A situação só ganhou outros contornos quando a Secretaria de Saúde do estado de São Paulo confirmou o óbito de Ferreira como pertencente a Borá. “Nós não criamos ou inventamos essa informação”, diz Egydio Tonini Nogueira Neto, o secretário de Saúde de Paraguaçu Paulista.
O secretário também afirma que não tem a intenção de entrar num jogo de empurra de dados de óbitos por Covid-19. “A filha disse na internação que o pai era de Borá e nós, assim, acreditamos”, afirma.
Com 49 óbitos e 2.033 casos confirmados de Covid-19, Paraguaçu Paulista enfrenta a mesma superlotação dos hospitais das grandes cidades. Os únicos dez leitos de UTI para Covid estão ocupados há dias.

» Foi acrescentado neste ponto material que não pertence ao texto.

(* ===== verification/ChainProps.v ===== *)
(** * The chain of executed blocks

    A node executes block after block; between two blocks it finalises heights
    and is asked for transactions.  [runs] is such a history.  The stored block
    IDs link the headers of the blocks. *)

From Stdlib Require Import ZArith Lia.
From stdpp Require Import base gmap strings list pretty.
From S2P Require Import Prelude Bitmap Comet Store Cometcompat MempoolIDs Adapter StoreProps.
From S2P Require Import AdapterDemo AdapterProps StackProps ExecuteProps CommitProps.

Open Scope Z_scope.

Section chain.
Context `{SL : StoreCodecLaws}.

(** ** What the operations write

    [P] is a property of the datastore.  Operations that save nothing keep it;
    the others keep it if what they save does. *)

Definition db_keeps (P : datastore -> Prop) (g : datastore -> outcome datastore) : Prop :=
  forall db db', P db -> g db = Ok db' -> P db'.

Section env.
Context {E : Env} (P : datastore -> Prop).
Notation preserved := (preserves (fun n => P (node_db n))).

Lemma db_update_db g : db_keeps P g -> preserved (update_db g).
Proof.
  intros Hg n Hn. unfold update_db. run. destruct (g (node_db n)) as [db'|e|t] eqn:Eg; run; [|done..].
  cbn. by apply (Hg (node_db n)).
Qed.
Lemma db_modify (g : Node -> Node) : (forall n, node_db (g n) = node_db n) -> preserved (modify g).
Proof. intros Hg. apply preserves_modify. intros n Hn. by rewrite Hg. Qed.
Lemma db_call e : preserved (call e).
Proof. by apply db_modify. Qed.

#[local] Hint Resolve db_call db_update_db : preserves.
#[local] Hint Extern 1 (preserves _ (modify _)) => apply db_modify; done : preserves.

Lemma db_publish t e : preserved (publish t e).
Proof. unfold publish. auto with preserves. Qed.
Lemma db_deref a : preserved (deref a).
Proof. unfold deref. auto with preserves. Qed.
#[local] Hint Resolve db_publish db_deref : preserves.

Lemma db_fireEvents b i r u : preserved (fireEvents b i r u).
Proof.
  unfold fireEvents. do 3 (apply preserves_bind; [apply db_publish|intros []]).
  apply preserves_bind; [apply preserves_for_each; intros ev; apply db_publish|intros []].
  apply preserves_bind; [apply preserves_for_each; intros [j tx]; unfold publish_tx|intros []].
  - destruct (_ !! _); auto with preserves.
  - destruct (_ <? _)%nat; auto with preserves.
Qed.
#[local] Hint Resolve db_fireEvents : preserves.

Lemma db_commit_block h txs rs : preserved (commit_block h txs rs).
Proof.
  unfold commit_block, with_lock. set (m := call CallFlushAppConn ;; _).
  assert (preserved m) as Hm by (unfold m; auto 20 with preserves).
  intros n Hn. unfold call. rewrite run_modify.
  specialize (Hm (set_Effects (fun es => es ++ [MempoolLock]) n) Hn).
  destruct (m _) as [n' r]. exact Hm.
Qed.

Lemma db_GetTxs : preserved GetTxs.
Proof. unfold GetTxs. auto 20 with preserves. Qed.

Context (Hresp : forall h r, db_keeps P (SaveBlockResponse h r)).

Lemma db_publish_or_stack header h b i a u : preserved (publish_or_stack header h b i a u).
Proof. unfold publish_or_stack, stackBlockCommitEvents, store_at. auto 20 with preserves. Qed.

Lemma db_SetFinal h : preserved (SetFinal h).
Proof.
  assert (forall ev, preserved (release_event ev)) as Hev.
  { intros ev. unfold release_event. auto 20 with preserves. }
  assert (forall es m i, preserved (release_loop m i es)) as Hl.
  { induction es as [|ev es IH]; intros m i; cbn [release_loop]; auto 20 with preserves. }
  unfold SetFinal, publishQueuedBlockEvents. auto 20 with preserves.
Qed.
End env.

(** In particular the block IDs, as a function of the height. *)
Definition ids_are (f : Z -> outcome BlockID) (db : datastore) : Prop :=
  forall k, GetBlockID db k = f k.

Lemma ids_state f s : db_keeps (ids_are f) (SaveState s).
Proof.
  intros db db' Hf (d & _ & ->)%SaveState_inv k. rewrite <- Hf. apply GetBlockID_Put_other.
  intros h. apply key_state_blockID.
Qed.

Lemma ids_response f h r : db_keeps (ids_are f) (SaveBlockResponse h r).
Proof.
  intros db db' Hf (d & _ & ->)%SaveBlockResponse_inv k. rewrite <- Hf. apply GetBlockID_Put_other.
  intros h'. done.
Qed.

(** An operation that keeps every assignment of block IDs, whatever its
    outcome. *)
Lemma ids_same {A} (m : M Node A) n n' r :
  (forall f, preserves (fun n => ids_are f (node_db n)) m) -> m n = (n', r) ->
  forall k, GetBlockID (node_db n') k = GetBlockID (node_db n) k.
Proof. intros Hm Hr. specialize (Hm _ n (fun k => eq_refl)). by rewrite Hr in Hm. Qed.

(** ** One block *)

(** The CometBFT header of the block that is executed at [h]. *)
Definition abci_header (E : Env) (h : Z) (n : Node) : outcome CmtHeader :=
  header ← match HeaderFromContext with Some x => Ok x | None => Err (ErrText "no header") end;
  lastCommit ← GetLastCommit h (node_db n);
  ToABCIHeader header lastCommit.

Lemma update_db_ok t g n n' :
  wrap_err t (update_db g) n = (n', Ok tt) -> exists db', g (node_db n) = Ok db' /\ n' = set_db db' n.
Proof.
  rewrite wrap_err_ok. unfold update_db. run. destruct (g (node_db n)); run; [|done..].
  intros [= <-]. eauto.
Qed.

Lemma save_block_ID_ok s' txs h lc ah n n' b :
  save_block_ID s' txs h lc ah n = (n', Ok b) ->
  bid_Hash b.2 = header_Hash ah /\ GetBlockID (node_db n') h = Ok b.2 /\
  forall k, 0 <= k -> 0 <= h -> k <> h -> GetBlockID (node_db n') k = GetBlockID (node_db n) k.
Proof.
  unfold save_block_ID. intros (? & p & [= <- _] & H)%bind_ok.
  apply bind_ok in H as (? & parts & Hp & H). apply wrap_err_ok in Hp. injection Hp as <- _.
  apply bind_ok in H as (n1 & [] & Hu & H). injection H as <- <-. cbn [snd].
  apply update_db_ok in Hu as (db' & Hdb & ->). split; [done|]. cbn [node_db set_db].
  split; [by eapply GetBlockID_Save|]. apply SaveBlockID_inv in Hdb as (d & _ & ->).
  intros k Hk Hh Hne. unfold GetBlockID. rewrite ds_Get_Put_ne; [done|].
  intros E0. by apply Hne, eq_sym, key_blockID_inj.
Qed.

(** The end of an execution, from the state that is saved. *)
Lemma execution_end (E : Env) s' txs h lc ah header a us results n n1 n2 n3 n' b u0 u1 :
  wrap_err "save state" (update_db (SaveState s')) n = (n1, Ok u0) ->
  commit_block h txs results n1 = (n2, Ok u1) ->
  save_block_ID s' txs h lc ah n2 = (n3, Ok b) ->
  publish_or_stack header h b.1 b.2 a us n3 = (n', Ok tt) -> 0 <= h ->
  (exists id, GetBlockID (node_db n') h = Ok id /\ bid_Hash id = header_Hash ah) /\
  forall k, 0 <= k -> k <> h -> GetBlockID (node_db n') k = GetBlockID (node_db n) k.
Proof.
  intros Hs Hc Hb Hp Hh. destruct u0.
  pose proof (ids_same _ _ _ _ (fun f => db_publish_or_stack _ (ids_response f) header h _ _ a us) Hp) as H3.
  apply save_block_ID_ok in Hb as (Hhash & Hid & H2).
  pose proof (ids_same _ _ _ _ (fun f => db_commit_block _ h txs results) Hc) as H1.
  apply update_db_ok in Hs as (db' & Hs & ->). split.
  - exists b.2. by rewrite H3.
  - intros k Hk Hne. rewrite H3, H2, H1 by done. cbn. by apply (ids_state _ s' (node_db n) db' (fun k => eq_refl)).
Qed.

(** The stages of a successful execution: what was read, the node after the
    application's answers ([n1]), after the state was saved ([n2]), after the
    commit ([n3]) and after the block ID was saved ([n4]). *)
Record execution (E : Env) (txs : list bytes) (h : Z) (n n' : Node) (header : RlkHeader) (lc : Commit)
    (ah : CmtHeader) (resp : ResponseFinalizeBlock) (us : list CmtValidator) (s' : CmtState)
    (b : Block * BlockID) (pp : RequestProcessProposal) (fb : RequestFinalizeBlock)
    (n1 n2 n3 n4 : Node) : Prop := {
  ex_header : HeaderFromContext = Some header;
  ex_commit : GetLastCommit h (node_db n) = Ok lc;
  ex_abci : ToABCIHeader header lc = Ok ah;
  ex_db : node_db n1 = node_db n;
  ex_stack : stackedEvents n1 = stackedEvents n;
  ex_calls : Effects n1 = Effects n ++ [CallProcessProposal pp; CallFinalizeBlock fb];
  ex_state : wrap_err "save state" (update_db (SaveState s')) n1 = (n2, Ok tt);
  ex_block : commit_block h txs (fb_TxResults resp) n2 = (n3, Ok tt);
  ex_id : save_block_ID s' txs h lc ah n3 = (n4, Ok b);
  ex_publish : publish_or_stack header h b.1 b.2 (length (node_heap n)) us n4 = (n', Ok tt)
}.

Lemma ExecuteTxs_stages (E : Env) txs h t n n' r :
  ExecuteTxs txs h t n = (n', Ok r) ->
  exists header lc ah resp us s' b pp fb n1 n2 n3 n4,
    execution E txs h n n' header lc ah resp us s' b pp fb n1 n2 n3 n4.
Proof.
  unfold ExecuteTxs. intros (? & db & [= <- <-] & H)%bind_ok.
  apply bind_ok in H as (? & s & [= <- _]%wrap_err_ok & H).
  destruct HeaderFromContext as [header|] eqn:Hd; [|done].
  apply bind_ok in H as (? & ? & [= <- <-] & H).
  apply bind_ok in H as (? & lc & H1%wrap_err_ok & H). injection H1 as <- Hc.
  apply bind_ok in H as (? & ah & H1%wrap_err_ok & H). injection H1 as <- Ha.
  apply bind_ok in H as (? & p & [= <- _] & H). apply bind_ok in H as (n1 & [] & [= <-] & H).
  apply bind_ok in H as (? & st & [= <- _] & H). destruct (negb _); [done|].
  apply bind_ok in H as (n2 & [] & [= <-] & H). apply bind_ok in H as (? & resp & [= <- _] & H).
  apply bind_ok in H as (n3 & a & [= <- <-] & H). apply bind_ok in H as (? & ? & [= <- _] & H).
  apply bind_ok in H as (? & us & [= <- _] & H). apply bind_ok in H as (? & s' & [= <- _] & H).
  apply bind_ok in H as (n4 & [] & Hs & H). apply bind_ok in H as (n5 & [] & Hcb & H).
  apply bind_ok in H as (n6 & [block id] & Hb & H). apply bind_ok in H as (n7 & [] & Hp & H).
  injection H as <- _. eexists header, lc, ah, resp, us, s', (block, id), _, _, _, n4, n5, n6.
  split; [done|done|done| | | |exact Hs|exact Hcb|exact Hb|exact Hp]; [done|done|].
  cbn. by rewrite <- app_assoc.
Qed.

(** A block that was executed: its ID has the hash of its header and is stored
    under its height; the IDs of other heights stay, and the header names the
    ID of the height below. *)
Lemma ExecuteTxs_links (E : Env) txs h t n n' r ah :
  ExecuteTxs txs h t n = (n', Ok r) -> abci_header E h n = Ok ah -> 0 <= h ->
  ((exists id, GetBlockID (node_db n') h = Ok id /\ bid_Hash id = header_Hash ah) /\
  (forall k, 0 <= k -> k <> h -> GetBlockID (node_db n') k = GetBlockID (node_db n) k)) /\
  (1 < h -> GetBlockID (node_db n) (h - 1) = Ok (hdr_LastBlockID ah)).
Proof.
  intros H Ha Hh. unfold abci_header in Ha.
  apply outcome_bind_ok in Ha as (header & Hd & (c & Hc & Hah)%outcome_bind_ok).
  split.
  2: { intros H1. unfold GetLastCommit in Hc. destruct (Z.ltb_spec 1 h); [|lia].
       apply outcome_bind_ok in Hc as (sh & _ & (id & Hid & [= <-])%outcome_bind_ok).
       unfold ToABCIHeader in Hah. destruct (_ =? 0)%nat; [done|]. injection Hah as <-. cbn.
       by destruct (GetBlockID _ (h - 1)). }
  apply ExecuteTxs_stages in H as (header' & lc & ah' & resp & us & s' & b & pp & fb & n1 & n2 & n3 & n4 & [Hd' Hc' Ha' Hdb _ _ Hs Hcb Hid Hpub]).
  rewrite Hd' in Hd. injection Hd as ->.
  rewrite Hc in Hc'. injection Hc' as ->.
  rewrite Hah in Ha'. injection Ha' as ->.
  destruct (execution_end _ _ _ _ _ _ _ _ _ _ _ _ _ _ _ _ _ _ Hs Hcb Hid Hpub Hh)
    as [Hi Hk].
  split; [exact Hi|]. intros k Hk0 Hne. rewrite Hk by done. by rewrite Hdb.
Qed.

(** ** Histories *)

(** From a node, the blocks of consecutive heights from [h0] are executed, each
    with the answers of its own environment; finalisations and requests for
    transactions come in between, and may fail. *)
Inductive runs (h0 : Z) (n0 : Node) : list CmtHeader -> Node -> Prop :=
| runs_start : runs h0 n0 [] n0
| runs_block l n (E : Env) txs t n' r ah :
    runs h0 n0 l n -> ExecuteTxs txs (h0 + Z.of_nat (length l)) t n = (n', Ok r) ->
    abci_header E (h0 + Z.of_nat (length l)) n = Ok ah -> runs h0 n0 (l ++ [ah]) n'
| runs_final l n (E : Env) h n' r : runs h0 n0 l n -> SetFinal h n = (n', r) -> runs h0 n0 l n'
| runs_txs l n (E : Env) n' r : runs h0 n0 l n -> GetTxs n = (n', r) -> runs h0 n0 l n'.

(** The stored IDs of the heights from [h0] link the headers. *)
Definition linked (h0 : Z) (l : list CmtHeader) (n : Node) : Prop :=
  forall i ah, l !! i = Some ah ->
    exists id, GetBlockID (node_db n) (h0 + Z.of_nat i) = Ok id /\ bid_Hash id = header_Hash ah /\
      forall ah', l !! S i = Some ah' -> hdr_LastBlockID ah' = id.

Lemma linked_ids h0 l n n' :
  (forall k, GetBlockID (node_db n') k = GetBlockID (node_db n) k) -> linked h0 l n -> linked h0 l n'.
Proof.
  intros Hk Hl i ah Hi. destruct (Hl i ah Hi) as (id & H1 & H). exists id. by rewrite Hk.
Qed.

(** C12: The blocks form a chain.  After any history of executed blocks of
    consecutive heights, with finalisations and requests for transactions in
    between, the block ID that is stored for each of the heights has the hash
    of the header that was executed there, and the header executed next names
    exactly this ID as its last block. *)
Theorem blocks_are_linked h0 n0 l n : 1 <= h0 -> runs h0 n0 l n -> linked h0 l n.
Proof.
  intros Hh Hr.
  induction Hr as [|l n E txs t n' r ah Hr IH Hx Ha|l n E h n' r Hr IH Hx|l n E n' r Hr IH Hx].
  - intros i ah Hi. by rewrite lookup_nil in Hi.
  - destruct (ExecuteTxs_links E _ _ _ _ _ _ _ Hx Ha) as (((id & Hid & Hhash) & Hkeep) & Hlast); [lia|].
    intros i ah1 [[_ Hi]|[-> <-]]%lookup_snoc_Some.
    2: { exists id. split_and!; [done..|]. intros ah' H%lookup_lt_Some.
         rewrite length_app in H. cbn in H. lia. }
    destruct (IH i ah1 Hi) as (id1 & H1 & H2 & H3). pose proof (lookup_lt_Some _ _ _ Hi) as Hlt.
    exists id1. rewrite Hkeep by lia. split_and!; [done..|].
    intros ah' [[_ H]|[Hlen <-]]%lookup_snoc_Some; [by apply H3|].
    rewrite <- Hlen in Hlast. replace (h0 + Z.of_nat (S i) - 1) with (h0 + Z.of_nat i) in Hlast by lia.
    rewrite H1 in Hlast. specialize (Hlast ltac:(lia)). by injection Hlast as <-.
  - eapply linked_ids; [|exact IH]. eapply ids_same; [|exact Hx]. intros f. apply db_SetFinal, ids_response.
  - eapply linked_ids; [|exact IH]. eapply ids_same; [|exact Hx]. intros f. apply db_GetTxs.
Qed.
End chain.

(** Two blocks, with a finalisation in between. *)
Lemma blocks_are_linked_witness :
  exists n ah1 ah2 id, linked 1 [ah1; ah2] n /\ GetBlockID (node_db n) 1 = Ok id /\
    hdr_LastBlockID ah2 = id.
Proof.
  set (E h := demo_env h (always false) (always false)).
  set (n1 := (ExecuteTxs (E := E 1) [[1]] 1 (mkTime 5 0) demo_node).1).
  set (n2 := (SetFinal (E := E 1) 1 n1).1).
  set (n3 := (ExecuteTxs (E := E 2) [[2]] 2 (mkTime 6 0) n2).1).
  set (ok r := match r with Ok ah => ah | _ => mkCmtHeader 0 0 "" 0 (mkTime 0 0) zero_BlockID
    [] [] [] [] [] [] [] [] [] end).
  assert (runs 1 demo_node [ok (abci_header (E 1) 1 demo_node); ok (abci_header (E 2) 2 n2)] n3) as Hr.
  { eapply (runs_block 1 demo_node [_] n2 (E 2) [[2]] (mkTime 6 0) n3 ([42], 1000)).
    - eapply (runs_final _ _ _ n1 (E 1) 1 n2 (Ok tt)); [|vm_compute; reflexivity].
      eapply (runs_block 1 demo_node [] demo_node (E 1) [[1]] (mkTime 5 0) n1 ([42], 1000));
        [constructor|vm_compute; reflexivity|vm_compute; reflexivity].
    - vm_compute; reflexivity.
    - vm_compute; reflexivity. }
  pose proof (blocks_are_linked 1 demo_node _ n3 ltac:(lia) Hr) as Hl.
  destruct (Hl 0%nat _ eq_refl) as (id & H1 & _ & H2).
  do 4 eexists. split; [exact Hl|]. split; [exact H1|]. exact (H2 _ eq_refl).
Defined.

“Mas apenas dois pacientes são de Paraguaçu”, afirma Neto, sobre o fato de a cidade estar acostumada a dar assistência a quem é de fora.
O secretário de Paraguaçu Paulista diz também não entender a forma como Borá vem tratando o caso de Ferreira, uma vez que ele tinha uma vida naquela cidade. “Em algum momento, todos os municípios terão óbitos por essa doença. É inevitável”, conta.
Cilmara diz estar chateada com o que ela chama de “descarte de uma história” pelo fato de o pai ter construído a vida em Borá. “E mesmo assim cumprimos o desejo dele: papai foi enterrado em Borá”, diz, chorando, a filha.
“Ele sempre dizia que queria manter uma casa ali dentro de Borá e continuar sendo um eleitor de lá para continuar a usufruir dos serviços da cidade”, conta.
Passado um ano da pandemia, o coronavírus não provocou mortes nas cidades de Fernão, Lucianópolis, Mariápolis e Sagres —elas formam uma pequena população de 10.651 pessoas e somavam 407 casos de Covid-19 até esta sexta.
Apesar de Ferreira ter uma casa alugada em Borá, morava num sítio havia cinco anos na divisa entre as duas cidades, mas do lado de Paraguaçu Paulista, no bairro Campinho, de colonização italiana.
Nesta última quinta-feira (8), um advogado da prefeitura de Borá solicitou à família do aposentado um comprovante de endereço.
Sheila do Prado, que trabalha no setor administrativo do Departamento de Saúde de Borá, confirmou que o idoso era atendido com frequência na UBS local, mas o que vale no registro do óbito, diz ela, “é o endereço onde o paciente residia”.
A Secretaria Estadual de Saúde afirmou, por nota, que o óbito de Ferreira foi notificado por Paraguaçu Paulista, mas contabilizado em Borá, “uma vez que o paciente residia nesta última cidade, à qual está vinculado o seu cartão SUS”.
“O município de Borá entrou em contato com o Grupo de Vigilância Epidemiológica de Assis sobre o caso, e está em curso o processo de investigação pelas equipes técnicas e, se for necessário, ocorrerá atualização”, finaliza a nota.
José Silso Ferreira deixou a mulher, dois filhos, três netos e muitos amigos. Aldilei não suportou morar sozinha no sítio após a morte do marido e alugou uma casa próxima da filha, em Paraguaçu Paulista.